### [EXERCISE AIM]
Nothing is needed except the lines below that run from the one with "(destruct (kp_applied _" through the one with "[|done]. by apply (Hpath activeFile name).", repeated exactly.

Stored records
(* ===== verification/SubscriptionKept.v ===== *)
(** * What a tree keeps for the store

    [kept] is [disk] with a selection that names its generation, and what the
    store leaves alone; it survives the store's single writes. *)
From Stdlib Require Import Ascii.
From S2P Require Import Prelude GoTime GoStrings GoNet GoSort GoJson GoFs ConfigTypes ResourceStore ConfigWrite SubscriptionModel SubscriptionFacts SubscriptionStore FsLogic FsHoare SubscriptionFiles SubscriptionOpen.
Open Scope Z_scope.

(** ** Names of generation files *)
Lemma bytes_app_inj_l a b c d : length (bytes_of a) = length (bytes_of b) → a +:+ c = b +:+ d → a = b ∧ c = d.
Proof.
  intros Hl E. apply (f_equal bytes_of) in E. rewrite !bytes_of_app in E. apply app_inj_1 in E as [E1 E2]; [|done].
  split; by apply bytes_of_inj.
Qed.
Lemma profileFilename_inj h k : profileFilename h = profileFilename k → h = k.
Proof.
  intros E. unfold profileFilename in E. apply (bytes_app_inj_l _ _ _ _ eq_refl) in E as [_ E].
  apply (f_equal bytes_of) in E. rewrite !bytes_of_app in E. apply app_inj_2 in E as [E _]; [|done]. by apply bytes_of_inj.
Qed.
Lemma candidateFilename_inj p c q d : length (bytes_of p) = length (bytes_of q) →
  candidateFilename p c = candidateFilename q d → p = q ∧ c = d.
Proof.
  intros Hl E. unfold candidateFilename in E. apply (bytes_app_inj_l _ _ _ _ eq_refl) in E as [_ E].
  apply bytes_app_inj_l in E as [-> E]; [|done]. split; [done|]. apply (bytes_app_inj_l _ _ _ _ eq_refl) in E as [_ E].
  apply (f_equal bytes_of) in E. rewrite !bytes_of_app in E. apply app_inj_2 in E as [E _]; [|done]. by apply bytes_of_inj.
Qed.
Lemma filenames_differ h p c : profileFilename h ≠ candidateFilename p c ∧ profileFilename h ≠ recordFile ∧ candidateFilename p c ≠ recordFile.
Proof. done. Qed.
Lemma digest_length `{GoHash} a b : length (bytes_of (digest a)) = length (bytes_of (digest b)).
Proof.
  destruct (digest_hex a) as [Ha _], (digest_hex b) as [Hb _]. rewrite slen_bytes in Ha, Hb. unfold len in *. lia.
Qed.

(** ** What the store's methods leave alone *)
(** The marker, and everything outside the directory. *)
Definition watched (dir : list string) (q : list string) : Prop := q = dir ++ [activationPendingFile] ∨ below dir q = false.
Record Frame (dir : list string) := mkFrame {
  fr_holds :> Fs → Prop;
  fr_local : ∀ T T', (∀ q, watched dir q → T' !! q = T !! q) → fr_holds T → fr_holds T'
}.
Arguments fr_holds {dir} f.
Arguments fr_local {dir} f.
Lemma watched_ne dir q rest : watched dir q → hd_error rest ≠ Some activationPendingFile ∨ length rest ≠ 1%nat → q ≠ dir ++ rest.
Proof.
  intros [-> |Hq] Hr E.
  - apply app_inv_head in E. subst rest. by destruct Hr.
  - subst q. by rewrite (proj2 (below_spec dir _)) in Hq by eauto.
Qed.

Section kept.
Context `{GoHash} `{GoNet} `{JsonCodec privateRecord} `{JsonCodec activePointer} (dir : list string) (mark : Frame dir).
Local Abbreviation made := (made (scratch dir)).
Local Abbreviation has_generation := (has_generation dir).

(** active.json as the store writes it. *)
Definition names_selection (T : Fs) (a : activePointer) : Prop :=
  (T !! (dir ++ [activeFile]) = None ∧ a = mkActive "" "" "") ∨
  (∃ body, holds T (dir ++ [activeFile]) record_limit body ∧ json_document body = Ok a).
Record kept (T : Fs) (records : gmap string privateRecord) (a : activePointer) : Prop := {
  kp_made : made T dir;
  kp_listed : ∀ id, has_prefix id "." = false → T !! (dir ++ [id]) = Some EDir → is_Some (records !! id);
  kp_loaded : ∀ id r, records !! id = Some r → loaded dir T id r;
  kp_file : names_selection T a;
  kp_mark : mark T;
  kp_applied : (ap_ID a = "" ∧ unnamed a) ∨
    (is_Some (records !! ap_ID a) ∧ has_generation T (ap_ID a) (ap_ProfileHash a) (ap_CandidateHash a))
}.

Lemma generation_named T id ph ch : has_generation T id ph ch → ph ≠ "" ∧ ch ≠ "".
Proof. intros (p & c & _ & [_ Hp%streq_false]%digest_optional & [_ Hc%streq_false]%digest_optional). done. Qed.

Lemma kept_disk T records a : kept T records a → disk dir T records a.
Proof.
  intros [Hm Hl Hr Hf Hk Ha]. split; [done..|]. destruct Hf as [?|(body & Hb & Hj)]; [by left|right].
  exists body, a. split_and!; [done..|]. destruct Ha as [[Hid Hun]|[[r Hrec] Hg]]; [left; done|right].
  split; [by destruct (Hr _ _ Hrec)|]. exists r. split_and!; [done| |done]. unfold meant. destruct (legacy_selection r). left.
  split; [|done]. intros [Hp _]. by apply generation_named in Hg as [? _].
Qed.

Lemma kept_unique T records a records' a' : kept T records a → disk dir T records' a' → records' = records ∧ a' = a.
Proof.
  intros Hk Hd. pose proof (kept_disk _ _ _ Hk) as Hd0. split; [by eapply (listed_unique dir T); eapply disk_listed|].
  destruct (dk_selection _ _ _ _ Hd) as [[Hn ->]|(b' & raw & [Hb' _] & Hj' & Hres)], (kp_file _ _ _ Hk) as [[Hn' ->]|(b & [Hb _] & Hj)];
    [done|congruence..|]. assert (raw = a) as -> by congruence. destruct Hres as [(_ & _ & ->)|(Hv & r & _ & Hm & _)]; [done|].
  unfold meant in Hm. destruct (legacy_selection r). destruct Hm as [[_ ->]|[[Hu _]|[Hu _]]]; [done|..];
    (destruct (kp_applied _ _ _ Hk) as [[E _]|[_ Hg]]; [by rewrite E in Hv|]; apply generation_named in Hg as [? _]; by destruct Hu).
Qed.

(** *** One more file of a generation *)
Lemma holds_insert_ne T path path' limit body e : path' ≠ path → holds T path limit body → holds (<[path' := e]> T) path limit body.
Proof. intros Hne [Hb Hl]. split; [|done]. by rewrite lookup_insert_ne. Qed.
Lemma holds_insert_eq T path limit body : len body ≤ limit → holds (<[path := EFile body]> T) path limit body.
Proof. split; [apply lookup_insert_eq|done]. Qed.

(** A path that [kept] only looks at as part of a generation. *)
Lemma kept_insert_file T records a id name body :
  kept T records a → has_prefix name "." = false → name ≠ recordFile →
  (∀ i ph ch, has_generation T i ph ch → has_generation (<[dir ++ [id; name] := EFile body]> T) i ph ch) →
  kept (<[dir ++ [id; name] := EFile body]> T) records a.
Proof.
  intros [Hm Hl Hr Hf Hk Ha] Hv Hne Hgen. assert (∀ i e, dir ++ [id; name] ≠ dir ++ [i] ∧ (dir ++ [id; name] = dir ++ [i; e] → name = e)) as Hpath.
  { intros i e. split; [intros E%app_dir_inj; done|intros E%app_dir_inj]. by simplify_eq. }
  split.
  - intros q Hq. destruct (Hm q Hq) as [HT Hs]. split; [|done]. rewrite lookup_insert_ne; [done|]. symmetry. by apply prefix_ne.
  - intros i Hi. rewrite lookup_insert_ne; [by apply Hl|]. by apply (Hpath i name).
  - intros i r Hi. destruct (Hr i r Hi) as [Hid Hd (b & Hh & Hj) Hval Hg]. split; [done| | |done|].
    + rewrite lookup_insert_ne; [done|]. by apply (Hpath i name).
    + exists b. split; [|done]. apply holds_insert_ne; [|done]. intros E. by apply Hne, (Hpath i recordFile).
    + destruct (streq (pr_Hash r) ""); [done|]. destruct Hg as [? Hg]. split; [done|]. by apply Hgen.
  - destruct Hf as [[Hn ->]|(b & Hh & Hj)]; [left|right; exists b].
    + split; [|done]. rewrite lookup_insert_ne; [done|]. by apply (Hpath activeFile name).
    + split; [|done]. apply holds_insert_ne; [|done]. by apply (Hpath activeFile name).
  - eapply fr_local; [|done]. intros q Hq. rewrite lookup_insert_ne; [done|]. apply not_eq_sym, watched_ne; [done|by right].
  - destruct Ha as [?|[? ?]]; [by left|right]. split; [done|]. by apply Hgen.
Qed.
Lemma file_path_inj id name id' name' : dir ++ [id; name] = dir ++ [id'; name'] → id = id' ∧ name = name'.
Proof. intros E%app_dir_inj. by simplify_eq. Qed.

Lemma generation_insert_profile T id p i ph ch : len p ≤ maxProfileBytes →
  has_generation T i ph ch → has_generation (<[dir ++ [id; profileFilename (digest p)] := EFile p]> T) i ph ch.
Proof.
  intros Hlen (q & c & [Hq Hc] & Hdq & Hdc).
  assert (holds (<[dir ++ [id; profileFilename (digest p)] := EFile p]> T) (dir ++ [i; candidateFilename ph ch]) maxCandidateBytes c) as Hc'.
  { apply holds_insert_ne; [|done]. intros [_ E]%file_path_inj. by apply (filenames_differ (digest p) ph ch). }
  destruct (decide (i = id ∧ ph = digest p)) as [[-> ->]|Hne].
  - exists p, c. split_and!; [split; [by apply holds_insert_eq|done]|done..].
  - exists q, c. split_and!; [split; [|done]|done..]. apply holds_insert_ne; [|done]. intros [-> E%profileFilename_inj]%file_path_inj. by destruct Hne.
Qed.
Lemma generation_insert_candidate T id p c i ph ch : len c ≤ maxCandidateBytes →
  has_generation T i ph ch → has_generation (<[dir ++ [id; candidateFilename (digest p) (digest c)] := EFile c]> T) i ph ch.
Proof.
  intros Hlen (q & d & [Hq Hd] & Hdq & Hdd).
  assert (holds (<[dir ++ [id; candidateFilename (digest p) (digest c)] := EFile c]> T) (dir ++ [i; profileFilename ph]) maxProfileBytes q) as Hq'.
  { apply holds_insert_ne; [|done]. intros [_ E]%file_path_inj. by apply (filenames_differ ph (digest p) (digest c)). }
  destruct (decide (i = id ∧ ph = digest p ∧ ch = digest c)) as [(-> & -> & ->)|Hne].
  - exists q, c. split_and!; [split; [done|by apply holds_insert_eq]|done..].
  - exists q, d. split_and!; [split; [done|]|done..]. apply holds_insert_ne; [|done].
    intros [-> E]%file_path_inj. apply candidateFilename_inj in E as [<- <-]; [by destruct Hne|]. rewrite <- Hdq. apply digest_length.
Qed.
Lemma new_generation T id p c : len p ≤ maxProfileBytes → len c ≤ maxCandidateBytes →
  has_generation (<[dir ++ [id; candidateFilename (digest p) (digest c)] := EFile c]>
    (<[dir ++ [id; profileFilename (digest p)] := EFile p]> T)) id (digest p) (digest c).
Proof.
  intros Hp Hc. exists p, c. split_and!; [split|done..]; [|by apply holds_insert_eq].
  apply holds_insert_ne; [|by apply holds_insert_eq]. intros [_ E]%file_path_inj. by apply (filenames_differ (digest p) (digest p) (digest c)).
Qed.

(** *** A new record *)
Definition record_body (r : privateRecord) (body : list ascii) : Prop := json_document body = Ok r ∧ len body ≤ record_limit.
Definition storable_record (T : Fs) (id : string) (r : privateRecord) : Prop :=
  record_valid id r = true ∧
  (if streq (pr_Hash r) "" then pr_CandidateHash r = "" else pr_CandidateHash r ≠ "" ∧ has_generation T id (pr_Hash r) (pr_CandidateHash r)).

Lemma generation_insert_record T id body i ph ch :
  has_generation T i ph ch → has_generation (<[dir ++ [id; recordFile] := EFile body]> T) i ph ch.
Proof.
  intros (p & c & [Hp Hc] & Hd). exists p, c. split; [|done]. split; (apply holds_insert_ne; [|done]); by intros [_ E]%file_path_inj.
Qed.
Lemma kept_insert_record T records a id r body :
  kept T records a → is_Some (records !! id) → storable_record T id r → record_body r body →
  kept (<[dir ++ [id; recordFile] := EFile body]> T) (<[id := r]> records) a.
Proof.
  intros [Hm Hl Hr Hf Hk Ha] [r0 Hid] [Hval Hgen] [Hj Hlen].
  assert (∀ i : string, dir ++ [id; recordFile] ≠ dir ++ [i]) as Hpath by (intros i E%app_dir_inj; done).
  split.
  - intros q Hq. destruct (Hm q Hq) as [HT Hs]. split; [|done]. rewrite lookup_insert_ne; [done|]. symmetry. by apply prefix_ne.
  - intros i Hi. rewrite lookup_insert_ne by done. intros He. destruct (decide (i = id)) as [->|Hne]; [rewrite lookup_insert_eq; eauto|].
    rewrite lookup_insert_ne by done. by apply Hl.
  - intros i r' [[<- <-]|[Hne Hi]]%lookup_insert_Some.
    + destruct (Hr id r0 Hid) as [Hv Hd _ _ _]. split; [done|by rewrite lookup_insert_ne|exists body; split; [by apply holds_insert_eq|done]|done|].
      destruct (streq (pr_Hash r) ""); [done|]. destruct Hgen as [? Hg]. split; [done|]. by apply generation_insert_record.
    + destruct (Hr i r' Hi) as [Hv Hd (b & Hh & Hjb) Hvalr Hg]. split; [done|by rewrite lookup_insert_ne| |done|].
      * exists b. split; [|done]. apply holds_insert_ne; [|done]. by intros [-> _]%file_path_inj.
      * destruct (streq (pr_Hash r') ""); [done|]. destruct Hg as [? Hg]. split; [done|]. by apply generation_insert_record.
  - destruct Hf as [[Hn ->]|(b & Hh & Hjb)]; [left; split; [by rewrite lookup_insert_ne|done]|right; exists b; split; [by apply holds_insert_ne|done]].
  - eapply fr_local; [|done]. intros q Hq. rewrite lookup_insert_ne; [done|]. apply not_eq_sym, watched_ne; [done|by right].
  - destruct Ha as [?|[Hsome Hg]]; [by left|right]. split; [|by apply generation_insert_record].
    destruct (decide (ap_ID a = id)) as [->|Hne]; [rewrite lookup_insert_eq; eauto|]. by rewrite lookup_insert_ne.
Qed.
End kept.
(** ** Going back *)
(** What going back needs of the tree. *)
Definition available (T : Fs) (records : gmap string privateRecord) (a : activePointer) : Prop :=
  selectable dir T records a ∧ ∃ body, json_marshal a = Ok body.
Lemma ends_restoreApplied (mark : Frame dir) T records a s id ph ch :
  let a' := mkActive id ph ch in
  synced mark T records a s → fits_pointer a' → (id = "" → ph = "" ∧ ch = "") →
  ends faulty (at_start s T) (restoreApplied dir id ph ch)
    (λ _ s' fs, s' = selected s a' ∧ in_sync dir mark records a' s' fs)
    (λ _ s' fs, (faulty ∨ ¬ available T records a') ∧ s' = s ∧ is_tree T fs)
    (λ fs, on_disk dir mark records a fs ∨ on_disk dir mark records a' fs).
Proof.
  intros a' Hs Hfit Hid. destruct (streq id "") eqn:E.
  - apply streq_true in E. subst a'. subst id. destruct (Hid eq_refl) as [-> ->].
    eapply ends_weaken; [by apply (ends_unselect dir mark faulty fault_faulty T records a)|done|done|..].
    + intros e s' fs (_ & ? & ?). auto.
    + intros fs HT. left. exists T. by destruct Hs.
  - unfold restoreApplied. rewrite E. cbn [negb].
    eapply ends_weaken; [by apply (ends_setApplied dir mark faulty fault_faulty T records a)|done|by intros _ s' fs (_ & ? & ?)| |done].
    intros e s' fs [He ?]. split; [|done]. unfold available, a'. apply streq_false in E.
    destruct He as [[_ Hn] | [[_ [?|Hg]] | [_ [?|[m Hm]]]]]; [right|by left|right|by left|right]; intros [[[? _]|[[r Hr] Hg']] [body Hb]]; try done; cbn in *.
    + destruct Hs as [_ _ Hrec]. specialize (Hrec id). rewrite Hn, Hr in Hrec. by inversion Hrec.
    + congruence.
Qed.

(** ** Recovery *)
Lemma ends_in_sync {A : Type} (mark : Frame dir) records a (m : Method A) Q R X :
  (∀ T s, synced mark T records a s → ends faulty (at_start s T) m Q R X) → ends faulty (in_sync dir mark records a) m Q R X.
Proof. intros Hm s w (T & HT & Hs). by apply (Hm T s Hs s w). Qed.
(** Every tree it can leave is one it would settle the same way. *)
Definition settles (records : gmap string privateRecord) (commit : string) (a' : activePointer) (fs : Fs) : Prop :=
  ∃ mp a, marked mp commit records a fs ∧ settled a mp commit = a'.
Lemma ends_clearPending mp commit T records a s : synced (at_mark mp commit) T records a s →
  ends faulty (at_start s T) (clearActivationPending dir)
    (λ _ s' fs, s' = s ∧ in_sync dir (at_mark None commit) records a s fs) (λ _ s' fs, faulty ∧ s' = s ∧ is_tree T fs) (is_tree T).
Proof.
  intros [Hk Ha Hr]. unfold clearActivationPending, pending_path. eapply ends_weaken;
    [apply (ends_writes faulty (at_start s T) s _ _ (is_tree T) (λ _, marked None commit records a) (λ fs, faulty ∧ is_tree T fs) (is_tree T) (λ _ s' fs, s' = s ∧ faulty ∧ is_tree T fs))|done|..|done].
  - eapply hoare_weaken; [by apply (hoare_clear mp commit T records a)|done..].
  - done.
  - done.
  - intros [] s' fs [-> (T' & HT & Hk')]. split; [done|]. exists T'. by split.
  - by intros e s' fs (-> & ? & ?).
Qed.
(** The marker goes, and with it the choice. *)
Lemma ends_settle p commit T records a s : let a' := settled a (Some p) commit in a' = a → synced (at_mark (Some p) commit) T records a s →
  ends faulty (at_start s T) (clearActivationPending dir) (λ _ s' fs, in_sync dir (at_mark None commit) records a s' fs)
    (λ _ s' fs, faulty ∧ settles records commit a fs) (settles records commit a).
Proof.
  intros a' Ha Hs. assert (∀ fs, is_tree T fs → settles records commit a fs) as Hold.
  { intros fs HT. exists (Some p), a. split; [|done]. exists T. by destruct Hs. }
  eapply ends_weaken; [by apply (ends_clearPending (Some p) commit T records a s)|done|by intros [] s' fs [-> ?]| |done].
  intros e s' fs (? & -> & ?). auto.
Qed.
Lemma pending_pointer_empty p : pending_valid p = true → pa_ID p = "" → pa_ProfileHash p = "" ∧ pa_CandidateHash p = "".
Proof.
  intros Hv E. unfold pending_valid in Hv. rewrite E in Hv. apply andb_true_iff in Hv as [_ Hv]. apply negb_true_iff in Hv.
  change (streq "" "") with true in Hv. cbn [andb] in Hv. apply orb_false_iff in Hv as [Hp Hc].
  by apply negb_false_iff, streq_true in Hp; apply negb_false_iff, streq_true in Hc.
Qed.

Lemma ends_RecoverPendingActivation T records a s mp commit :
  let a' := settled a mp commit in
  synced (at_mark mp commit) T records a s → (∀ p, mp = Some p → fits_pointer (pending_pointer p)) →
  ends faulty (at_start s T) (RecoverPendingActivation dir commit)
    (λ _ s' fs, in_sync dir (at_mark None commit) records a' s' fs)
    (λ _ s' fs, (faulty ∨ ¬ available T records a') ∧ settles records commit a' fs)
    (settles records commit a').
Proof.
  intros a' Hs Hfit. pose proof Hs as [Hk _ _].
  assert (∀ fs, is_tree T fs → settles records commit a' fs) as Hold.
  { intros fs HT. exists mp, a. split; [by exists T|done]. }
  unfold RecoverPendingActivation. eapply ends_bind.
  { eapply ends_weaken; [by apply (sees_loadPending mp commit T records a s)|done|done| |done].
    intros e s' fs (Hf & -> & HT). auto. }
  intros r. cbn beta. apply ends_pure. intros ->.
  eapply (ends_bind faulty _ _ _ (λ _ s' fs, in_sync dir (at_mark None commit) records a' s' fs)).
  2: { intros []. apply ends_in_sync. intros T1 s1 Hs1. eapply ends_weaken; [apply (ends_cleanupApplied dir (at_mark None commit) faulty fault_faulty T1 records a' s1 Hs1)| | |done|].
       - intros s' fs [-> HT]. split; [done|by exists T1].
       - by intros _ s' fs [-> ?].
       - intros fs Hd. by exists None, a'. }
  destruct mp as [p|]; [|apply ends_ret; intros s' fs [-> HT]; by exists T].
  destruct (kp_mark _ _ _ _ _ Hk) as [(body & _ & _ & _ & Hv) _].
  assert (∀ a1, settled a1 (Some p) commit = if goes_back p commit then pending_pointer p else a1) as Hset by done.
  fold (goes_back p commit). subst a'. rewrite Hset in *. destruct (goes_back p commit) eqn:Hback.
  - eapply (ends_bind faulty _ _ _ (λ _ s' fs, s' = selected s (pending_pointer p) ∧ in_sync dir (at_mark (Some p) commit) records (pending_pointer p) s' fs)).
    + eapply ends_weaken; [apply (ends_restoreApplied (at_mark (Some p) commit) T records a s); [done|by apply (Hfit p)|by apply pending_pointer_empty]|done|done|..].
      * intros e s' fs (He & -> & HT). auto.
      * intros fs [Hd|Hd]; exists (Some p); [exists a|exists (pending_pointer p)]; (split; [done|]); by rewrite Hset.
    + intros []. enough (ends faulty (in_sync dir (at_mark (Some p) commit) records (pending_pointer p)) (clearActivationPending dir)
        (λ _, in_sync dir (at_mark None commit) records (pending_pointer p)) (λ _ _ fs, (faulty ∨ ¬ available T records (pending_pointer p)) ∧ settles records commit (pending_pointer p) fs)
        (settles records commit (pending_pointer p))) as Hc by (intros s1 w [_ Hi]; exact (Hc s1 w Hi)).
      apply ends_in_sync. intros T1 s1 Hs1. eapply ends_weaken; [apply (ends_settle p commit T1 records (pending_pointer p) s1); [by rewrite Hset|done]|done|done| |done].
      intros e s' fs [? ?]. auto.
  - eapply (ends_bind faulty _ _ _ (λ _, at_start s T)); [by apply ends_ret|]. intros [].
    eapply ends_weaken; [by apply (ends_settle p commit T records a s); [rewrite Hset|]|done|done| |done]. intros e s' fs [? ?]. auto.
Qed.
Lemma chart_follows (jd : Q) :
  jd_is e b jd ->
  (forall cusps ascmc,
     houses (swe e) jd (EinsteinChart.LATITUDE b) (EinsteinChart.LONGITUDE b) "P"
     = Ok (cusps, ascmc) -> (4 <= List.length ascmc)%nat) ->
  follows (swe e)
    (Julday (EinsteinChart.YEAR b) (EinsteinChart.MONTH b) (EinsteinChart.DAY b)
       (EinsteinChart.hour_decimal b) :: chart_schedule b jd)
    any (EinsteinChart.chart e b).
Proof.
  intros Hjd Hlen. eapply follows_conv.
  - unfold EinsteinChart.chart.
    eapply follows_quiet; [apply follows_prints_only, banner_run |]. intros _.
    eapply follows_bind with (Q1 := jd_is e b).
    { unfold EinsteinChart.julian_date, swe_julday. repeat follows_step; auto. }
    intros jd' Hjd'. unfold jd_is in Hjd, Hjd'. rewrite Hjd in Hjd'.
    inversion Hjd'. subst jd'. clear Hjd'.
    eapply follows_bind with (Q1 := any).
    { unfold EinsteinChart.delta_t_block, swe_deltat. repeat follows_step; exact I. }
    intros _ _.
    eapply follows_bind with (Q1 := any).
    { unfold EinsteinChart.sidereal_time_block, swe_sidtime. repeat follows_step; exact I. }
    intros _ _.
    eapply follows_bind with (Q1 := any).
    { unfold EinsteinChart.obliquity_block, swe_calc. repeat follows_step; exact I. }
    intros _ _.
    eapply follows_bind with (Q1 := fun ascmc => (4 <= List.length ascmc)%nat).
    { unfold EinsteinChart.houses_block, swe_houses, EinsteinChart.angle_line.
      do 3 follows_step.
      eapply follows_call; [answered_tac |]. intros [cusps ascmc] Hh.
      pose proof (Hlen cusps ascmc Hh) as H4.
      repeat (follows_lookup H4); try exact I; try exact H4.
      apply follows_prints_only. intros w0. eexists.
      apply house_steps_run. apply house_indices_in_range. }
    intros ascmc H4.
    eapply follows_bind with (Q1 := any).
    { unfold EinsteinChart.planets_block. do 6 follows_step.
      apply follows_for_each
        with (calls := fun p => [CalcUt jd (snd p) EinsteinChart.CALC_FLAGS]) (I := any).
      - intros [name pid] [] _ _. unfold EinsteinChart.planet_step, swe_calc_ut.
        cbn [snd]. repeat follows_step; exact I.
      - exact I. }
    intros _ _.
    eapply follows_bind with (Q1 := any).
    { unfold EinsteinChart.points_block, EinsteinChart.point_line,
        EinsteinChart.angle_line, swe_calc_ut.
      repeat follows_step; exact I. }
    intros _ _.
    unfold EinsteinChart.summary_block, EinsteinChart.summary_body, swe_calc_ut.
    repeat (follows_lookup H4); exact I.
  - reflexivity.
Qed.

### [COMPLETED TASK]
    (destruct (kp_applied _ _ _ Hk) as [[E _]|[_ Hg]]; [by rewrite E in Hv|]; apply generation_named in Hg as [? _]; by destruct Hu).
Qed.

(** *** One more file of a generation *)
Lemma holds_insert_ne T path path' limit body e : path' ≠ path → holds T path limit body → holds (<[path' := e]> T) path limit body.
Proof. intros Hne [Hb Hl]. split; [|done]. by rewrite lookup_insert_ne. Qed.
Lemma holds_insert_eq T path limit body : len body ≤ limit → holds (<[path := EFile body]> T) path limit body.
Proof. split; [apply lookup_insert_eq|done]. Qed.

(** A path that [kept] only looks at as part of a generation. *)
Lemma kept_insert_file T records a id name body :
  kept T records a → has_prefix name "." = false → name ≠ recordFile →
  (∀ i ph ch, has_generation T i ph ch → has_generation (<[dir ++ [id; name] := EFile body]> T) i ph ch) →
  kept (<[dir ++ [id; name] := EFile body]> T) records a.
Proof.
  intros [Hm Hl Hr Hf Hk Ha] Hv Hne Hgen. assert (∀ i e, dir ++ [id; name] ≠ dir ++ [i] ∧ (dir ++ [id; name] = dir ++ [i; e] → name = e)) as Hpath.
  { intros i e. split; [intros E%app_dir_inj; done|intros E%app_dir_inj]. by simplify_eq. }
  split.
  - intros q Hq. destruct (Hm q Hq) as [HT Hs]. split; [|done]. rewrite lookup_insert_ne; [done|]. symmetry. by apply prefix_ne.
  - intros i Hi. rewrite lookup_insert_ne; [by apply Hl|]. by apply (Hpath i name).
  - intros i r Hi. destruct (Hr i r Hi) as [Hid Hd (b & Hh & Hj) Hval Hg]. split; [done| | |done|].
    + rewrite lookup_insert_ne; [done|]. by apply (Hpath i name).
    + exists b. split; [|done]. apply holds_insert_ne; [|done]. intros E. by apply Hne, (Hpath i recordFile).
    + destruct (streq (pr_Hash r) ""); [done|]. destruct Hg as [? Hg]. split; [done|]. by apply Hgen.
  - destruct Hf as [[Hn ->]|(b & Hh & Hj)]; [left|right; exists b].
    + split; [|done]. rewrite lookup_insert_ne; [done|]. by apply (Hpath activeFile name).
    + split; [|done]. apply holds_insert_ne; [|done]. by apply (Hpath activeFile name).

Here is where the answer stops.